START Extracted entries

(** * Open/R: Link-Monitor and route-selection utilities

    A shallow embedding of
    - [openr/link-monitor/LinkMonitor.cpp] (peer derivation, metric pipeline,
      drain commands, start-up state), and
    - the templated helpers of [openr/common/Util.h]
      ([selectBestPrefixMetrics], [selectMplsNextHops]),
    together with the properties the specification states about them.

    Conventions.  A C++ [int32_t] is a [Z] whose wrap-around is written with
    [Int32.wrap]; [std::string] is [string]; [std::unordered_map] is a [gmap]
    that is traversed through [map_to_list], every loop being also defined
    on an arbitrary traversal order so that no result depends on the order of
    the hash table; [std::set] is a [gset]. *)

From Stdlib Require Import ZArith String Ascii List Bool Lia.
From stdpp Require Import gmap strings list fin_maps pretty.

Local Open Scope Z_scope.

(** ** Machine integers *)

Module Int32.

Definition min_signed : Z := - 2 ^ 31.
Definition max_signed : Z := 2 ^ 31 - 1.
Definition modulus : Z := 2 ^ 32.

(** Two's complement reduction of an integer to 32 bits, the effect of a
    narrowing conversion to [int] and of 32-bit arithmetic that overflows. *)
Definition wrap (z : Z) : Z := (z - min_signed) mod modulus + min_signed.

Definition in_range (z : Z) : Prop := min_signed <= z <= max_signed.

Definition in_rangeb (z : Z) : bool := (min_signed <=? z) && (z <=? max_signed).

End Int32.

(** ** Helpers of [openr/common/Util.h] *)

Module Util.

(** [thrift::PrefixMetrics], the fields that route selection reads. *)
Record PrefixMetrics : Type := mkPrefixMetrics {
  path_preference : Z;
  source_preference : Z;
  distance : Z
}.

(** The template parameter [MetricsWrapper]: any type that offers
    [metrics_ref()]. *)
Class MetricsWrapper (W : Type) : Type := metrics_ref : W -> PrefixMetrics.

#[global] Instance PrefixMetrics_wrapper : MetricsWrapper PrefixMetrics :=
  fun m => m.

(** The three metric fields are [int32_t] values. *)
Definition int32_metrics (m : PrefixMetrics) : bool :=
  Int32.in_rangeb (path_preference m)
  && Int32.in_rangeb (source_preference m)
  && Int32.in_rangeb (distance m).

Definition MetricsTuple : Type := Z * Z * Z.

(** [operator<] of [std::tuple<int32_t, int32_t, int32_t>]. *)
Definition tuple_ltb (a b : MetricsTuple) : bool :=
  let '(a1, a2, a3) := a in
  let '(b1, b2, b3) := b in
  (a1 <? b1) || ((a1 =? b1) && ((a2 <? b2) || ((a2 =? b2) && (a3 <? b3)))).

Definition tuple_leb (a b : MetricsTuple) : bool := negb (tuple_ltb b a).

(** The tuple built in the loop body; [distance * -1] is an [int32_t]
    product. *)
Definition metricsTuple (m : PrefixMetrics) : MetricsTuple :=
  (path_preference m, source_preference m, Int32.wrap (distance m * -1)).


Definition worstMetricsTuple : MetricsTuple :=
  (Int32.min_signed, Int32.min_signed, Int32.min_signed).

Section SelectBest.
Context {Key : Type} `{Countable Key}.
Context {W : Type} `{MetricsWrapper W}.

(** One iteration of the loop: the pair is
    ([bestMetricsTuple], [bestKeys]). *)
Definition selectBest_step (acc : MetricsTuple * gset Key) (kv : Key * W)
  : MetricsTuple * gset Key :=
  let metricsTuple := metricsTuple (metrics_ref kv.2) in
  if tuple_ltb metricsTuple acc.1 then acc
  else
    let acc' := if tuple_ltb acc.1 metricsTuple
                then (metricsTuple, ∅) else acc in
    (acc'.1, {[ kv.1 ]} ∪ acc'.2).

(** The loop on a given traversal order of the map. *)
Definition selectBest_loop (prefixes : list (Key * W))
  : MetricsTuple * gset Key :=
  foldl selectBest_step (worstMetricsTuple, ∅) prefixes.

Definition selectBestPrefixMetrics (prefixes : gmap Key W) : gset Key :=
  (selectBest_loop (map_to_list prefixes)).2.
End SelectBest.

(** *** MPLS next-hop selection *)

(** [thrift::MplsActionCode], [thrift::MplsAction] and
    [thrift::NextHopThrift], with the fields that [createMplsAction] and
    [createNextHop] take. *)
Inductive MplsActionCode : Type := PUSH | SWAP | PHP | POP_AND_LOOKUP.

#[global] Instance MplsActionCode_eq_dec : EqDecision MplsActionCode.
Proof. solve_decision. Defined.

Record MplsAction : Type := createMplsAction {
  action : MplsActionCode;
  swapLabel : option Z;
  pushLabels : option (list Z)
}.

Record NextHopThrift : Type := createNextHop {
  address : string;
  nh_ifName : option string;
  nh_metric : Z;
  mplsAction : option MplsAction;
  nh_area : option string;
  neighborNodeName : option string
}.

Definition hasAction (code : MplsActionCode) (nextHop : NextHopThrift) : bool :=
  match mplsAction nextHop with
  | Some a => bool_decide (action a = code)
  | None => false
  end.

(** Modelled from the spec: the body of [selectMplsNextHops] is in
    [Util.cpp], which is not among the sources; only its declaration and the
    comment on it are.  "Across the next-hop set of one MPLS route, PHP (POP)
    next-hops are preferred over SWAP; if any PHP is present, all SWAP
    next-hops are dropped", and the result is the "subset of nextHops with
    the same MplsActionCode". *)
Definition selectMplsNextHops (nextHops : list NextHopThrift)
  : list NextHopThrift :=
  let mplsActionCode :=
    if existsb (hasAction PHP) nextHops then PHP else SWAP in
  List.filter (hasAction mplsActionCode) nextHops.

(** *** Prefix advertisements *)

Inductive PrefixType : Type := LOOPBACK | BGP | CONFIG | OTHER_PREFIX_TYPE.
Inductive PrefixForwardingType : Type := IP | SR_MPLS.
Inductive PrefixForwardingAlgorithm : Type := SP_ECMP | KSP2_ED_ECMP.

Record PrefixEntry : Type := mkPrefixEntry {
  prefix : string;
  type : PrefixType;
  forwardingType : PrefixForwardingType;
  forwardingAlgorithm : PrefixForwardingAlgorithm;
  tags : gset string;
  metrics : PrefixMetrics
}.

#[global] Instance PrefixEntry_wrapper : MetricsWrapper PrefixEntry := metrics.

(** *** MPLS labels *)

(** [isMplsLabelValid]: the label is an [int32_t] and the mask an
    [unsigned int], so the conjunction is taken on the label converted to 32
    unsigned bits. *)
Definition isMplsLabelValid (mplsLabel : Z) : bool :=
  Z.land (mplsLabel mod Int32.modulus) 0xfff00000 =? 0.

End Util.

(** ** [openr/link-monitor/LinkMonitor.cpp] *)

Module LinkMonitor.
Import Util.

(** *** Thrift structures and values held by the module *)

Record PeerSpec : Type := createPeerSpec {
  cmdUrl : string;
  thriftPeerAddr : string;
  ctrlPort : Z
}.

#[global] Instance PeerSpec_eq_dec : EqDecision PeerSpec.
Proof. solve_decision. Defined.

Record Adjacency : Type := mkAdjacency {
  otherNodeName : string;
  ifName : string;
  nextHopV6 : string;
  nextHopV4 : string;
  metric : Z;
  adjLabel : Z;
  adj_isOverloaded : bool;
  rtt : Z;
  timestamp : Z;
  weight : Z;
  otherIfName : string
}.

(** [createThriftAdjacency], from its declaration: every argument fills the
    field of its name.  [rtt] is an [int32_t] parameter that the module
    calls with an [int64_t], which is narrowed at the call. *)
Definition createThriftAdjacency (nodeName ifName nextHopV6 nextHopV4 : string)
    (metric adjLabel : Z) (isOverloaded : bool) (rtt timestamp weight : Z)
    (remoteIfName : string) : Adjacency :=
  mkAdjacency nodeName ifName nextHopV6 nextHopV4
    metric adjLabel isOverloaded (Int32.wrap rtt)
    timestamp weight remoteIfName.

(** A key of [adjacencies_]: (remote node name, local interface name).
    [thrift::AdjKey] holds the same two strings. *)
Abbreviation AdjacencyKey := (string * string)%type (only parsing).
Abbreviation AdjKey := (string * string)%type (only parsing).

Record AdjacencyValue : Type := mkAdjacencyValue {
  area : string;
  peerSpec : PeerSpec;
  adjacency : Adjacency;
  isRestarting : bool
}.

Record KvStorePeerValue : Type := mkKvStorePeerValue {
  tPeerSpec : PeerSpec;
  initialSynced : bool
}.

Record PerfEvent : Type := mkPerfEvent {
  pe_nodeName : string;
  eventDescr : string;
  unixTs : Z
}.

Record AdjacencyDatabase : Type := mkAdjacencyDatabase {
  thisNodeName : string;
  db_isOverloaded : bool;
  adjacencies : list Adjacency;
  db_nodeLabel : Z;
  db_area : string;
  perfEvents : option (list PerfEvent)
}.

(** The persisted [thrift::LinkMonitorState]. *)
Record LinkMonitorState : Type := mkLinkMonitorState {
  isOverloaded : bool;
  overloadedLinks : gset string;
  linkMetricOverrides : gmap string Z;
  nodeLabel : Z;
  adjMetricOverrides : gmap AdjKey Z
}.

(** A default-constructed [thrift::LinkMonitorState]. *)
Definition defaultLinkMonitorState : LinkMonitorState :=
  mkLinkMonitorState false ∅ ∅ 0 ∅.

Definition set_isOverloaded (b : bool) (s : LinkMonitorState) :=
  mkLinkMonitorState b (overloadedLinks s) (linkMetricOverrides s)
    (nodeLabel s) (adjMetricOverrides s).
Definition set_overloadedLinks (l : gset string) (s : LinkMonitorState) :=
  mkLinkMonitorState (isOverloaded s) l (linkMetricOverrides s)
    (nodeLabel s) (adjMetricOverrides s).
Definition set_linkMetricOverrides (m : gmap string Z) (s : LinkMonitorState) :=
  mkLinkMonitorState (isOverloaded s) (overloadedLinks s) m
    (nodeLabel s) (adjMetricOverrides s).
Definition set_nodeLabel (l : Z) (s : LinkMonitorState) :=
  mkLinkMonitorState (isOverloaded s) (overloadedLinks s)
    (linkMetricOverrides s) l (adjMetricOverrides s).
Definition set_adjMetricOverrides (m : gmap AdjKey Z) (s : LinkMonitorState) :=
  mkLinkMonitorState (isOverloaded s) (overloadedLinks s)
    (linkMetricOverrides s) (nodeLabel s) m.

Record SparkNeighbor : Type := createSparkNeighbor {
  nodeName : string;
  transportAddressV4 : string;
  transportAddressV6 : string;
  kvStoreCmdPort : Z;
  openrCtrlThriftPort : Z;
  label : Z;
  rttUs : Z;
  remoteIfName : string;
  localIfName : string;
  nbr_area : string
}.

Inductive SparkNeighborEventType : Type :=
| NEIGHBOR_UP
| NEIGHBOR_DOWN
| NEIGHBOR_RESTARTED
| NEIGHBOR_RTT_CHANGE
| NEIGHBOR_RESTARTING
| NEIGHBOR_UNKNOWN (value : Z).

Record SparkNeighborEvent : Type := createSparkNeighborEvent {
  eventType : SparkNeighborEventType;
  info : SparkNeighbor
}.

Record InterfaceInfo : Type := createThriftInterfaceInfo {
  isUp : bool;
  ifIndex : Z;
  networks : list string
}.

END Extracted entries

In the entries above, find the line with "(Int32.min_signed, Int32.min_signed, Int32.min_signed)." and the line with "Inductive MplsActionCode : Type", then restate word for word both of them and every line between, with nothing more.

Your solution »
  (Int32.min_signed, Int32.min_signed, Int32.min_signed).

Section SelectBest.
Context {Key : Type} `{Countable Key}.
Context {W : Type} `{MetricsWrapper W}.

(** One iteration of the loop: the pair is
    ([bestMetricsTuple], [bestKeys]). *)
Definition selectBest_step (acc : MetricsTuple * gset Key) (kv : Key * W)
  : MetricsTuple * gset Key :=
  let metricsTuple := metricsTuple (metrics_ref kv.2) in
  if tuple_ltb metricsTuple acc.1 then acc
  else
    let acc' := if tuple_ltb acc.1 metricsTuple
                then (metricsTuple, ∅) else acc in
    (acc'.1, {[ kv.1 ]} ∪ acc'.2).

(** The loop on a given traversal order of the map. *)
Definition selectBest_loop (prefixes : list (Key * W))
  : MetricsTuple * gset Key :=
  foldl selectBest_step (worstMetricsTuple, ∅) prefixes.

Definition selectBestPrefixMetrics (prefixes : gmap Key W) : gset Key :=
  (selectBest_loop (map_to_list prefixes)).2.
End SelectBest.

(** *** MPLS next-hop selection *)

(** [thrift::MplsActionCode], [thrift::MplsAction] and
    [thrift::NextHopThrift], with the fields that [createMplsAction] and
    [createNextHop] take. *)
Inductive MplsActionCode : Type := PUSH | SWAP | PHP | POP_AND_LOOKUP.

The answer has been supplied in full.